Right Issue atau HMETD (Hak Memesan Efek Terlebih Dahulu) adalah Hak bagi pemegang saham untuk membeli saham baru pada harga tertentu dan dalam jangka waktu tertentu.
Diakui Ratna, SPR memang sulit untuk dihubungi bahkan saat Rapat Umum Pemegang Saham (RUPS) SPR selalu diundang namun tidak pernah menghadiri RUPS.
Hingga kini, saham milik SPR hanya tersisa 0,001 persen dikarenakan harga saham yang anjlok menyentuh angka 13 sen dolar Singapura.
DPRD Riau Curiga
Sekretaris Komisi III Suhardiman Amby mempertanyakan kronologis perpindahan saham Pemprov menjadi saham publik.

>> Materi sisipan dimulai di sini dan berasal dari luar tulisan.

Lemma fill_all_get s es ms : covers s es ms -> forall p c acc k,
  0 <= p -> 0 <= s -> c = zlen acc -> p + c < 2 ^ 64 -> s + zlen ms < 2 ^ 64 -> 0 <= k < c ->
  (forall j, s <= p + j -> 0 <= j < c -> list_get acc j = zero_mapping) ->
  list_get (fill_all p c es acc) k =
  if (s <=? p + k) && (p + k <? s + zlen ms)
  then norm (list_get ms (p + k - s)) else list_get acc k.
Proof.
  induction 1 as [s|s e es run ms Hs Hc Hne He Hcov IH];
    intros p c acc k Hp H0 Hca Hpc Hb Hk Hzero.
  { cbn. change (zlen (A:=allocationChunkMapping) []) with 0.
    destruct (Z.leb_spec s (p + k)), (Z.ltb_spec (p + k) (s + 0)); cbn; done || lia. }
  rewrite zlen_app in *. pose proof (zlen_nonneg ms). pose proof (zlen_nonneg run).
  unfold fill_all in *. cbn [fold_left].
  set (acc' := if negb (String.eqb (eKind e) AllocationChunkKindData) then acc
               else fill_extent (Z.to_nat (eChunkCount e)) 0 e p c acc).
  assert (forall j, 0 <= j < c -> list_get acc' j =
            if (s <=? p + j) && (p + j <? s + zlen run)
            then norm (list_get run (p + j - s)) else list_get acc j) as Hacc'.
  { intros j Hj. unfold zlen in *.
    assert (s <= p + j < s + Z.of_nat (length run) ->
            norm (list_get run (p + j - s)) = extent_mapping e (p + j)) as Hrun.
    { intros Hin. destruct (lookup_lt_is_Some_2 run (Z.to_nat (p + j - s))) as [m Hm]; [lia|].
      unfold list_get. rewrite Hm. cbn. rewrite <-(proj1 (He _ m Hm)). f_equal. lia. }
    unfold acc'. destruct (String.eqb (eKind e) AllocationChunkKindData) eqn:Hkind; cbn [negb].
    - rewrite fill_extent_get, Hc, Hs, Z2Nat.id, Z.add_0_r by (unfold zlen; lia).
      destruct (Z.leb_spec s (p + j)), (Z.ltb_spec (p + j) (s + Z.of_nat (length run)));
        cbn [andb]; try done.
      rewrite Hrun by lia. unfold extent_mapping. by rewrite Hkind.
    - destruct (Z.leb_spec s (p + j)), (Z.ltb_spec (p + j) (s + Z.of_nat (length run)));
        cbn [andb]; try done.
      rewrite Hrun by lia. unfold extent_mapping. rewrite Hkind. by apply Hzero. }
  rewrite (IH p c acc' k); [|lia|lia| |lia|lia|lia|].
  - rewrite Hacc' by lia. unfold list_get, zlen in *.
    destruct (Z.leb_spec s (p + k)), (Z.ltb_spec (p + k) (s + (Z.of_nat (length run) + Z.of_nat (length ms)))),
      (Z.leb_spec (s + Z.of_nat (length run)) (p + k)),
      (Z.ltb_spec (p + k) (s + Z.of_nat (length run) + Z.of_nat (length ms))),
      (Z.ltb_spec (p + k) (s + Z.of_nat (length run))); cbn [andb]; try lia; try done.
    + rewrite lookup_app_r by lia. do 3 f_equal. lia.
    + rewrite lookup_app_l by lia. done.
  - unfold acc', zlen in *. destruct (negb _); [done|]. by rewrite length_fill.
  - intros j Hj Hjc. rewrite Hacc' by lia.
    destruct (Z.leb_spec s (p + j)), (Z.ltb_spec (p + j) (s + zlen run)); cbn [andb]; try lia.
    apply Hzero; lia.
Qed.

Lemma length_build page p c :
  0 <= c -> zlen (buildAllocationChunkMappings page p c) = c.
Proof.
  intros Hc. unfold buildAllocationChunkMappings, zlen. fold (fill_all p c).
  change (fold_left _ _ _) with (fill_all p c (pExtents page)
    (replicate (Z.to_nat c) zero_mapping)).
  rewrite length_fill_all, length_replicate. lia.
Qed.

Lemma build_get page p c ms k :
  covers p (pExtents page) ms -> 0 <= p -> p + c < 2 ^ 64 -> p + zlen ms < 2 ^ 64 -> 0 <= k < c ->
  list_get (buildAllocationChunkMappings page p c) k = norm (list_get ms k).
Proof.
  intros Hcov Hp Hpc Hb Hk.
  assert (forall j, list_get (replicate (Z.to_nat c) zero_mapping) j = zero_mapping) as Hrep.
  { intros j. unfold list_get. destruct (_ !! _) as [m|] eqn:Hm; [|done].
    by apply lookup_replicate in Hm as [-> _]. }
  change (buildAllocationChunkMappings page p c) with
    (fill_all p c (pExtents page) (replicate (Z.to_nat c) zero_mapping)).
  rewrite (fill_all_get p _ ms); auto; [|unfold zlen; rewrite length_replicate; lia].
  replace (p + k - p) with k by lia. rewrite Hrep.
  destruct (Z.leb_spec p (p + k)), (Z.ltb_spec (p + k) (p + zlen ms)); cbn [andb]; try lia; [done|].
  unfold list_get. rewrite lookup_ge_None_2 by (unfold zlen in *; lia). done.
Qed.

(** ** Claims *)

(** Compressing mappings into extent records loses nothing.  Expanding the
    compressed page gives every mapping back (a mapping without chunk id as
    the zero mapping), and looking a logical chunk up in the records gives the
    same answer as the mapping at its index, and nothing outside the page. *)
Theorem compress_round_trip (page : AllocationPageRecord) (start : Z) (ms : list allocationChunkMapping) :
  0 <= start -> start + zlen ms < 2 ^ 64 -> zlen ms < 2 ^ 32 -> Forall mapping_ok ms ->
  pExtents page = compressAllocationChunkMappings start ms ->
  buildAllocationChunkMappings page start (zlen ms) = norm <$> ms /\
  forall lc, match findAllocationChunk (pExtents page) lc with
             | Some e => exists m, start <= lc /\ ms !! Z.to_nat (lc - start) = Some m /\
                                   extent_mapping e lc = norm m
             | None => ~ (start <= lc < start + zlen ms)
             end.
Proof.
  intros H0 Hb Hlen Hok Hpage.
  pose proof (compress_covers start ms H0 ltac:(lia) Hlen Hok) as Hcov. rewrite <-Hpage in Hcov.
  split.
  - apply list_eq_same_length with (length ms); [by rewrite length_fmap| |].
    { pose proof (length_build page start (zlen ms) (zlen_nonneg ms)). unfold zlen in *. lia. }
    intros i x y Hi Hx Hy.
    pose proof (build_get page start (zlen ms) ms (Z.of_nat i) Hcov H0 ltac:(lia) ltac:(lia)
      ltac:(unfold zlen; lia)) as Hg.
    unfold list_get in Hg. rewrite Nat2Z.id, Hx in Hg. rewrite list_lookup_fmap in Hy.
    destruct (ms !! i); [|done]. cbn in Hg, Hy. congruence.
  - intros lc. pose proof (covers_find start _ ms lc Hcov H0 ltac:(lia)) as Hf.
    destruct (findAllocationChunk _ lc); [|done]. destruct Hf as [? (m & ? & ? & ?)]. eauto with lia.
Qed.

Definition demo_mappings : list allocationChunkMapping :=
  [mkMapping (mkPhysicalChunkRef "" 0 5) None; mkMapping (mkPhysicalChunkRef "" 0 6) None;
   zero_mapping; mkMapping (mkPhysicalChunkRef "ssd" 1 9) None].
(** The loop of [ReadAt] over [n] logical chunks from [logicalChunk] on, with
    the pages fetched so far. *)
Fixpoint read_loop (n : nat) (volume : VolumeSpec) (offsetBytes lengthBytes logicalChunk : Z)
    (pageCache : gmap Z AllocationPageRecord) (out : bytes) : act S svc_error bytes :=
  match n with
  | O => ret_act out
  | Datatypes.S n =>
      let chunkSize := vChunkSizeBytes volume in
      let chunksPerPage := vExtentPageBytes volume / chunkSize in
      if chunksPerPage =? 0 then lift_act Panic else
      let pageNo := logicalChunk / chunksPerPage in
      bind_act (match pageCache !! pageNo with
                | Some page => ret_act page
                | None => GetExtentPage (vID volume) pageNo
                end) (fun page =>
      bind_act (readLogicalChunk volume page logicalChunk) (fun chunkData =>
      let chunkStartOffset := mul64 logicalChunk chunkSize in
      let copyStart := Z.max offsetBytes chunkStartOffset in
      let copyEnd := Z.min (add64 offsetBytes lengthBytes) (add64 chunkStartOffset chunkSize) in
      let outStart := sub64 copyStart offsetBytes in
      let chunkOffset := sub64 copyStart chunkStartOffset in
      let n' := sub64 copyEnd copyStart in
      bind_act (lift_act (go_slice outStart (add64 outStart n') out)) (fun _ =>
      bind_act (lift_act (go_slice chunkOffset (add64 chunkOffset n') chunkData)) (fun src =>
      read_loop n volume offsetBytes lengthBytes (add64 logicalChunk 1)
        (<[pageNo := page]> pageCache) (splice out outStart src)))))
  end.

Definition ReadAt (volume : VolumeSpec) (offsetBytes lengthBytes : Z) : act S svc_error bytes :=
  let volume := NormalizeVolumeSpec volume in
  if lengthBytes =? 0 then ret_act [] else
  let chunkSize := vChunkSizeBytes volume in
  let startChunk := offsetBytes / chunkSize in
  let endChunk := sub64 (add64 offsetBytes lengthBytes) 1 / chunkSize in
  read_loop (Z.to_nat (endChunk - startChunk + 1)) volume offsetBytes lengthBytes startChunk
    ∅ (zeroes lengthBytes).

(** ** Writing *)

(** Methods that count run in the world together with the caller's statistics. *)
Definition counted := (S * DataWriteStats)%type.
Definition lift {A} (m : act S svc_error A) : act counted svc_error A := fun w =>
  let '(s, r) := m w.1 in ((s, w.2), r).
Definition count (f : DataWriteStats -> DataWriteStats) : act counted svc_error unit :=
  fun w => ((w.1, f w.2), Ok tt).
Definition others (attempt point : nat) : act counted svc_error unit :=
  fun w => ((interfere attempt point w.1, w.2), Ok tt).

Definition readChunkByMapping (volume : VolumeSpec) (mapping : allocationChunkMapping)
  : act S svc_error bytes :=
  if rChunkID (mRef mapping) =? 0 then ret_act (zeroes (vChunkSizeBytes volume)) else
  if isSome (mPayloadEncryption mapping) then fail_act ErrEncryptionUnsupported else
  ReadChunkRef volume (mRef mapping).

Definition choosePhysicalChunkRef (volume : VolumeSpec) (logicalChunk physicalChunkID : Z)
  : result svc_error PhysicalChunkRef :=
  if physicalChunkID =? 0 then Ok zero_PhysicalChunkRef else
  match planner with
  | None => Ok (mkPhysicalChunkRef "" 0 physicalChunkID)
  | Some plan =>
      ref ← plan volume logicalChunk physicalChunkID;
      Ok (if rChunkID ref =? 0 then ref <| rChunkID := physicalChunkID |> else ref)
  end.

Definition garbage_record (volume : VolumeSpec) (ref : PhysicalChunkRef)
  : AllocationChunkGarbageRecord :=
  mkAllocationChunkGarbageRecord (vID volume) (rStoreID ref) (rShardID ref) (rChunkID ref) 0.

Fixpoint record_garbage_loop (volume : VolumeSpec) (refs : list PhysicalChunkRef)
  : act counted svc_error unit :=
  match refs with
  | [] => ret_act tt
  | ref :: refs =>
      bind_act (lift (PutChunkGarbage (garbage_record volume ref))) (fun _ =>
      bind_act (count (fun st => st <| ChunkGarbageRecordsPut := ChunkGarbageRecordsPut st + 1 |>))
        (fun _ => record_garbage_loop volume refs))
  end.

Definition recordGarbage (volume : VolumeSpec) (refs : gset PhysicalChunkRef)
  : act counted svc_error unit := record_garbage_loop volume (order (elements refs)).

(** What the scan of the page under the first lock collects. *)
Record scan := mkScan {
  nextMappings : list allocationChunkMapping;
  staleChunkRefs : gset PhysicalChunkRef;
  pending : list (Z * bytes);
  fullChunkMergeable : bool }.

#[export] Instance scan_settable : Settable scan := fun x =>
  mkScan (nextMappings x) (staleChunkRefs x) (pending x) (fullChunkMergeable x).

Section Page.
Context (volume : VolumeSpec) (offsetBytes lengthBytes pageStartChunk : Z) (data : bytes).
Context (currentMappings : list allocationChunkMapping).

Dirinya juga mempertanyakan detail neraca keuangan Gallant Venture sejak 2006 hingga saat ini.
"Saya ingin tau apakah Gallant Venture pernah menyerahkan neraca perkembangan usaha ke PT SPR. Karena selama ini tidak pernah ada laporan," ujar Suhardiman.
Lebih lanjut, Ia juga mempertanyakan permasalahan yang terjadi sebelum Gallant Venture menjadi pemilik mayoritas saham sejak tahun 1993 hingga 2006.
Politisi yang kerap disapa Datuk ini juga meminta pihak Gallant Venture menghadirkan seluruh dokumen hasil Rapat Umum Pemegang Saham (RUPS) dari waktu ke waktu ke hadapan dewan saat itu.
Namun, Senior Manager Eksekutif Gallant Venture Ltd Ratnawati Surjawirawan malah meminta dewan agar mengecek langsung saja di website resmi Singapura Exchange (SGX).
Sebab, sesuai aturan setiap perusahaan yang sahamnya sudah go public di Singapura, wajib memposting seluruh laporan keuangan disana.
Soal pertanyaan lain yang diajukan dewan, tidak dapat dijawab Ratna. Karena dirinya tidak memiliki bahan atau data lengkap pada saat rapat tersebut.
Alasannya, pimpinan yang seharusnya hadir pada saat rapat tersebut tidak bisa datang karena ada urusan keluarga mendadak di Jakarta.
Ia kemudian meminta seluruh pertanyaan dewan dibuat dalam bentuk tertulis. Kemudian akan dijawab pihaknya dalam bentuk tertulis pula nantinya.
Adapun rapat ini dihadiri seluruh anggota DPRD komisi III membidangi aset dan BUMD bersama pimpinan DPRD Riau Sunaryo.